Task description
Give back the full data character for character.
------ Dataset
(* ===== verification/Release.v ===== *)
(** Downloading a release ([artifact.go], [github_release_metadata.go]): the requests to
    GitHub and their redirects, the checks on release, tag and manifest, the download of
    the four assets, and the unpacked, verified artifact at the end.

    Decoding JSON, parsing URLs and time stamps are class parameters without laws; so is
    the version the running updater was built as. *)
From Stdlib Require Import Ascii String ZArith Lia.
From stdpp Require Import base decidable list strings gmap.
From S2P Require Import Prelude Strings Regexp Patterns Sha256 Json Paths Effects FileTree Artifact.

Open Scope string_scope.

(** * Data *)

Record RepoSpec := { Owner : string; Repo : string; Prefix : string }.

#[global] Instance RepoSpec_eq_dec : EqDecision RepoSpec.
Proof. solve_decision. Defined.

Definition komelab (repo prefix : string) : RepoSpec := {| Owner := "Kome-Lab"; Repo := repo; Prefix := prefix |}.

Definition repositoryByServiceType : list (string * RepoSpec) :=
  [("control_panel", komelab "Autostream-ControlPanel" "autostream-control-panel");
   ("worker", komelab "Autostream-Worker" "autostream-worker");
   ("encoder_recorder", komelab "Autostream-Encoder-Recorder" "autostream-encoder-recorder");
   ("discord_bot", komelab "Autostream-DiscordBot" "autostream-discord-bot");
   ("observability", komelab "Autostream-Observability" "autostream-observability")].

Definition repository (serviceType : string) : option RepoSpec :=
  match find (fun e => e.1 ==? serviceType) repositoryByServiceType with Some e => Some e.2 | None => None end.

Record ReleaseDownloader := {
  APIBase : string;
  Token : string;
  TrustedPublicOnly : bool;
  MaxArtifactBytes : Z;
  MaxExtractBytes : Z;
  MaxEntries : Z;
  AllowHTTPForTest : bool;
}.

Definition defaultMaxArtifactBytes : Z := 268435456.
Definition defaultMaxExtractBytes : Z := 1073741824.
Definition defaultMaxEntries : Z := 10000.

(** The limit of a field, or its default. *)
Definition limit_or (configured fallback : Z) : Z := if (configured <=? 0)%Z then fallback else configured.

Module Asset.
Record t := { ID : Z; Name : string; URL : string; Digest : string; State : string }.
End Asset.

Module Release.
Record t := { TagName : string; Draft : bool; Prerelease : bool; Immutable : bool; Assets : list Asset.t }.
End Release.

Module GitObject.
Record t := { Type_ : string; SHA : string }.
End GitObject.

Module HostReleaseArtifact.
Record t := { OS : string; Arch : string; Name : string; Size : Z; SHA256 : string }.
Definition zero : t := {| OS := ""; Arch := ""; Name := ""; Size := 0; SHA256 := "" |}.
End HostReleaseArtifact.

Module HostReleaseComponent.
Record t := { Service : string; SourceVersion : string; Commit : string; Artifacts : list HostReleaseArtifact.t;
              RollbackCompatible : bool; DatabaseSchema : string }.
End HostReleaseComponent.

Module HostReleaseManifest.
Record t := { SchemaVersion : Z; ReleaseID : string; Channel : string; PublishedAt : string;
              MinimumAgentVersion : string; Components : list HostReleaseComponent.t }.
End HostReleaseManifest.
(** The release manifest determines the release.  Take any two successful downloads of
    the same service, version and architecture, on any two hosts, under any umask, with any
    failures and retries on the way: when the two release manifests are the same file, the
    archives have the same digest, and the unpacked trees are the same, path by path, with
    contents and modes, unless the two archives on disk are a SHA-256 collision. *)
Theorem release_manifest_determines_tree d1 d2 serviceType version arch dir1 dir2 answers1 answers2 w1 w2 art1 art2 mode1 mode2 mdata :
  IsAbs dir1 = true -> IsAbs dir2 = true -> closed (fs w1) -> closed (fs w2) ->
  let out1 := run (Download d1 serviceType version arch dir1) answers1 w1 in
  let out2 := run (Download d2 serviceType version arch dir2) answers2 w2 in
  out1.2 = Some (Ok art1) -> out2.2 = Some (Ok art2) ->
  fs out1.1 !! locate (Join [dir1; "release-manifest.json"]) = Some (Node.File mode1 mdata) ->
  fs out2.1 !! locate (Join [dir2; "release-manifest.json"]) = Some (Node.File mode2 mdata) ->
  SHA256 art1 = SHA256 art2 /\
  (same_tree (fs out1.1) (RootDir art1) (fs out2.1) (RootDir art2) \/
   exists m1 m2 adata1 adata2, collision adata1 adata2 /\
     fs out1.1 !! locate (ArchivePath art1) = Some (Node.File m1 adata1) /\
     fs out2.1 !! locate (ArchivePath art2) = Some (Node.File m2 adata2)).
Proof.
  intros Ha1 Ha2 Hc1 Hc2 out1 out2 Ho1 Ho2 Hm1 Hm2. subst out1 out2.
  destruct (wp_sound _ _ _ answers1 w1 (Download_wp d1 serviceType version arch dir1 w1 Ha1 Hc1)) as [_ Q1].
  destruct (wp_sound _ _ _ answers2 w2 (Download_wp d2 serviceType version arch dir2 w2 Ha2 Hc2)) as [_ Q2].
  destruct (Q1 _ Ho1 art1 eq_refl) as (s1 & c1 & md1 & ad1 & a1 & i1 & B1).
  destruct (Q2 _ Ho2 art2 eq_refl) as (s2 & c2 & md2 & ad2 & a2 & i2 & B2).
  destruct (br_manifest _ _ _ _ _ _ _ _ _ _ _ _ _ B1) as ([x1 X1] & _), (br_manifest _ _ _ _ _ _ _ _ _ _ _ _ _ B2) as ([x2 X2] & _).
  assert (md1 = mdata) as -> by (unfold manifest_name in X1; congruence).
  assert (md2 = mdata) as -> by (unfold manifest_name in X2; congruence).
  destruct (bound_release_same _ _ _ _ _ _ _ _ _ _ _ _ _ _ _ _ _ _ _ _ _ _ Ha1 Ha2 B1 B2) as [Hs [Ht|Hcol]]; split; auto. right.
  destruct (br_archive _ _ _ _ _ _ _ _ _ _ _ _ _ B1) as ([m1 M1] & _), (br_archive _ _ _ _ _ _ _ _ _ _ _ _ _ B2) as ([m2 M2] & _).
  destruct (br_name _ _ _ _ _ _ _ _ _ _ _ _ _ B1) as [_ ->], (br_name _ _ _ _ _ _ _ _ _ _ _ _ _ B2) as [_ ->].
  by exists m1, m2, ad1, ad2.
Qed.
End Whole.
------------
Solution for this problem
(* ===== verification/Release.v ===== *)
(** Downloading a release ([artifact.go], [github_release_metadata.go]): the requests to
    GitHub and their redirects, the checks on release, tag and manifest, the download of
    the four assets, and the unpacked, verified artifact at the end.

    Decoding JSON, parsing URLs and time stamps are class parameters without laws; so is
    the version the running updater was built as. *)
From Stdlib Require Import Ascii String ZArith Lia.
From stdpp Require Import base decidable list strings gmap.
From S2P Require Import Prelude Strings Regexp Patterns Sha256 Json Paths Effects FileTree Artifact.

Open Scope string_scope.

(** * Data *)

Record RepoSpec := { Owner : string; Repo : string; Prefix : string }.

#[global] Instance RepoSpec_eq_dec : EqDecision RepoSpec.
Proof. solve_decision. Defined.

Definition komelab (repo prefix : string) : RepoSpec := {| Owner := "Kome-Lab"; Repo := repo; Prefix := prefix |}.

Definition repositoryByServiceType : list (string * RepoSpec) :=
  [("control_panel", komelab "Autostream-ControlPanel" "autostream-control-panel");
   ("worker", komelab "Autostream-Worker" "autostream-worker");
   ("encoder_recorder", komelab "Autostream-Encoder-Recorder" "autostream-encoder-recorder");
   ("discord_bot", komelab "Autostream-DiscordBot" "autostream-discord-bot");
   ("observability", komelab "Autostream-Observability" "autostream-observability")].

Definition repository (serviceType : string) : option RepoSpec :=
  match find (fun e => e.1 ==? serviceType) repositoryByServiceType with Some e => Some e.2 | None => None end.

Record ReleaseDownloader := {
  APIBase : string;
  Token : string;
  TrustedPublicOnly : bool;
  MaxArtifactBytes : Z;
  MaxExtractBytes : Z;
  MaxEntries : Z;
  AllowHTTPForTest : bool;
}.

Definition defaultMaxArtifactBytes : Z := 268435456.
Definition defaultMaxExtractBytes : Z := 1073741824.
Definition defaultMaxEntries : Z := 10000.

(** The limit of a field, or its default. *)
Definition limit_or (configured fallback : Z) : Z := if (configured <=? 0)%Z then fallback else configured.

Module Asset.
Record t := { ID : Z; Name : string; URL : string; Digest : string; State : string }.
End Asset.

Module Release.
Record t := { TagName : string; Draft : bool; Prerelease : bool; Immutable : bool; Assets : list Asset.t }.
End Release.

Module GitObject.
Record t := { Type_ : string; SHA : string }.
End GitObject.

Module HostReleaseArtifact.
Record t := { OS : string; Arch : string; Name : string; Size : Z; SHA256 : string }.
Definition zero : t := {| OS := ""; Arch := ""; Name := ""; Size := 0; SHA256 := "" |}.
End HostReleaseArtifact.

Module HostReleaseComponent.
Record t := { Service : string; SourceVersion : string; Commit : string; Artifacts : list HostReleaseArtifact.t;
              RollbackCompatible : bool; DatabaseSchema : string }.
End HostReleaseComponent.

Module HostReleaseManifest.
Record t := { SchemaVersion : Z; ReleaseID : string; Channel : string; PublishedAt : string;
              MinimumAgentVersion : string; Components : list HostReleaseComponent.t }.
End HostReleaseManifest.
(** The release manifest determines the release.  Take any two successful downloads of
    the same service, version and architecture, on any two hosts, under any umask, with any
    failures and retries on the way: when the two release manifests are the same file, the
    archives have the same digest, and the unpacked trees are the same, path by path, with
    contents and modes, unless the two archives on disk are a SHA-256 collision. *)
Theorem release_manifest_determines_tree d1 d2 serviceType version arch dir1 dir2 answers1 answers2 w1 w2 art1 art2 mode1 mode2 mdata :
  IsAbs dir1 = true -> IsAbs dir2 = true -> closed (fs w1) -> closed (fs w2) ->
  let out1 := run (Download d1 serviceType version arch dir1) answers1 w1 in
  let out2 := run (Download d2 serviceType version arch dir2) answers2 w2 in
  out1.2 = Some (Ok art1) -> out2.2 = Some (Ok art2) ->
  fs out1.1 !! locate (Join [dir1; "release-manifest.json"]) = Some (Node.File mode1 mdata) ->
  fs out2.1 !! locate (Join [dir2; "release-manifest.json"]) = Some (Node.File mode2 mdata) ->
  SHA256 art1 = SHA256 art2 /\
  (same_tree (fs out1.1) (RootDir art1) (fs out2.1) (RootDir art2) \/
   exists m1 m2 adata1 adata2, collision adata1 adata2 /\
     fs out1.1 !! locate (ArchivePath art1) = Some (Node.File m1 adata1) /\
     fs out2.1 !! locate (ArchivePath art2) = Some (Node.File m2 adata2)).
Proof.
  intros Ha1 Ha2 Hc1 Hc2 out1 out2 Ho1 Ho2 Hm1 Hm2. subst out1 out2.
  destruct (wp_sound _ _ _ answers1 w1 (Download_wp d1 serviceType version arch dir1 w1 Ha1 Hc1)) as [_ Q1].
  destruct (wp_sound _ _ _ answers2 w2 (Download_wp d2 serviceType version arch dir2 w2 Ha2 Hc2)) as [_ Q2].
  destruct (Q1 _ Ho1 art1 eq_refl) as (s1 & c1 & md1 & ad1 & a1 & i1 & B1).
  destruct (Q2 _ Ho2 art2 eq_refl) as (s2 & c2 & md2 & ad2 & a2 & i2 & B2).
  destruct (br_manifest _ _ _ _ _ _ _ _ _ _ _ _ _ B1) as ([x1 X1] & _), (br_manifest _ _ _ _ _ _ _ _ _ _ _ _ _ B2) as ([x2 X2] & _).
  assert (md1 = mdata) as -> by (unfold manifest_name in X1; congruence).
  assert (md2 = mdata) as -> by (unfold manifest_name in X2; congruence).
  destruct (bound_release_same _ _ _ _ _ _ _ _ _ _ _ _ _ _ _ _ _ _ _ _ _ _ Ha1 Ha2 B1 B2) as [Hs [Ht|Hcol]]; split; auto. right.
  destruct (br_archive _ _ _ _ _ _ _ _ _ _ _ _ _ B1) as ([m1 M1] & _), (br_archive _ _ _ _ _ _ _ _ _ _ _ _ _ B2) as ([m2 M2] & _).
  destruct (br_name _ _ _ _ _ _ _ _ _ _ _ _ _ B1) as [_ ->], (br_name _ _ _ _ _ _ _ _ _ _ _ _ _ B2) as [_ ->].
  by exists m1, m2, ad1, ad2.
Qed.
End Whole.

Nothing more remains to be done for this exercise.